**ACTION ITEM**
In the listing below, locate the lines bearing the word "Shaking". Copy every one of them.

# # #

(** [accept] up to the check of the flag. *)
Definition accept_check (s : Listener) (call : nat) : Listener :=
  if ls_shutting s then with_callers s (ls_checked s) (ls_waiting s) (ls_holder s) (ls_refused s ++ [call])
  else with_callers s (ls_checked s ++ [call]) (ls_waiting s) (ls_holder s) (ls_refused s).

Definition ensure_acceptor (a : Acceptor) : Acceptor := match a with NotSpawned => LoopTop | _ => a end.

(** It goes on to [ensure_acceptor], and joins the line for the lock. *)
Definition accept_enqueue (s : Listener) (c1 : list nat) (call : nat) (c2 : list nat) : Listener :=
  with_callers (with_acceptor s (ensure_acceptor (ls_acceptor s)) (ls_taken s) (ls_lost s))
    (c1 ++ c2) (ls_waiting s ++ [call]) (ls_holder s) (ls_refused s).

(** The [select!] of [accept], the shutdown first; [None] while it waits. *)
Definition accept_poll (s : Listener) (call : nat) (notified : bool) : option Listener :=
  if notified then Some (with_callers s (ls_checked s) (ls_waiting s) None (ls_refused s ++ [call]))
  else match ls_queue s with
  | [] => None
  | conn :: rest =>
    Some (mk_listener (ls_shutting s) (ls_acceptor s) (ls_free s) (ls_tasks s) rest (ls_checked s) (ls_waiting s) None
      (ls_taken s) (ls_lost s) (ls_returned s ++ [(call, conn)]) (ls_refused s))
  end.

(** [shutdown]: the flag, the calls that wait on the [Notify], the acceptor aborted with
    the connection it may hold. *)
Definition shutdown (s : Listener) : Listener :=
  mk_listener true (match ls_acceptor s with NotSpawned => NotSpawned | _ => Stopped end) (ls_free s) (ls_tasks s) (ls_queue s)
    (ls_checked s) (ls_waiting s) ((λ h, (h.1, true)) <$> ls_holder s) (ls_taken s)
    (match ls_acceptor s with AwaitPermit conn => ls_lost s ++ [conn] | _ => ls_lost s end) (ls_returned s) (ls_refused s).

(** A turn of [run_acceptor] up to its next await: [arrives] when the socket has a
    connection, [false] for an error of [accept]. *)
Definition acceptor_turn (s : Listener) (arrives : bool) : option Listener :=
  match ls_acceptor s with
  | LoopTop => Some (with_acceptor s (if ls_shutting s then Stopped else AwaitConnection) (ls_taken s) (ls_lost s))
  | AwaitConnection =>
    if arrives then Some (with_acceptor s (AwaitPermit (ls_taken s)) (S (ls_taken s)) (ls_lost s))
    else Some (with_acceptor s LoopTop (ls_taken s) (ls_lost s))
  | AwaitPermit conn =>
    match ls_free s with
    | O => None
    | S free =>
      Some (with_acceptor (with_tasks s free (ls_tasks s ++ [Shaking conn]) (ls_queue s) (ls_lost s)) LoopTop (ls_taken s) (ls_lost s))
    end
  | NotSpawned | Stopped => None
  end.

(** A turn of [serve_connection]: the handshake ends, well or not; the outcome is sent
    when there is room, and with the task its permit goes. *)
Definition task_turn (s : Listener) (t1 : list Task) (t : Task) (t2 : list Task) (succeeds : bool) : option Listener :=
  match t with
  | Shaking conn =>
    if succeeds then Some (with_tasks s (ls_free s) (t1 ++ Finished conn :: t2) (ls_queue s) (ls_lost s))
    else Some (with_tasks s (S (ls_free s)) (t1 ++ t2) (ls_queue s) (ls_lost s ++ [conn]))
  | Finished conn =>
    if (length (ls_queue s) <? MAX_INFLIGHT_HANDSHAKES)%nat
    then Some (with_tasks s (S (ls_free s)) (t1 ++ t2) (ls_queue s ++ [conn]) (ls_lost s)) else None
  end.

(** Every step but a [shutdown]. *)
Inductive serve_step (s : Listener) : Listener -> Prop :=
| sv_call call : serve_step s (accept_check s call)
| sv_enqueue c1 call c2 : ls_checked s = c1 ++ call :: c2 -> serve_step s (accept_enqueue s c1 call c2)
| sv_lock call rest :
    ls_waiting s = call :: rest -> ls_holder s = None ->
    serve_step s (with_callers s (ls_checked s) rest (Some (call, false)) (ls_refused s))
| sv_poll call notified s' : ls_holder s = Some (call, notified) -> accept_poll s call notified = Some s' -> serve_step s s'
| sv_acceptor arrives s' : acceptor_turn s arrives = Some s' -> serve_step s s'
| sv_task t1 t t2 succeeds s' : ls_tasks s = t1 ++ t :: t2 -> task_turn s t1 t t2 succeeds = Some s' -> serve_step s s'.

Definition listener_step (s s' : Listener) : Prop := serve_step s s' ∨ s' = shutdown s.

Definition listener_reachable (s : Listener) : Prop := rtc listener_step listener_init s.

(** ** The invariant *)

Definition held_by_acceptor (a : Acceptor) : list nat := match a with AwaitPermit conn => [conn] | _ => [] end.

(** Where the connections are: at the acceptor, in a task, finished and queued, with the
    application, or come to nothing. *)
Definition all_connections (s : Listener) : list nat :=
  held_by_acceptor (ls_acceptor s) ++ (task_conn <$> ls_tasks s) ++ ls_queue s ++ (ls_returned s).*2 ++ ls_lost s.

Record listener_inv (s : Listener) : Prop := {
  li_permits : (ls_free s + length (ls_tasks s) = MAX_INFLIGHT_HANDSHAKES)%nat;
  li_queue : (length (ls_queue s) <= MAX_INFLIGHT_HANDSHAKES)%nat;
  li_once : all_connections s ≡ₚ seq 0 (ls_taken s);
}.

# # #

**TASK RESULT**
      Some (with_acceptor (with_tasks s free (ls_tasks s ++ [Shaking conn]) (ls_queue s) (ls_lost s)) LoopTop (ls_taken s) (ls_lost s))
  | Shaking conn =>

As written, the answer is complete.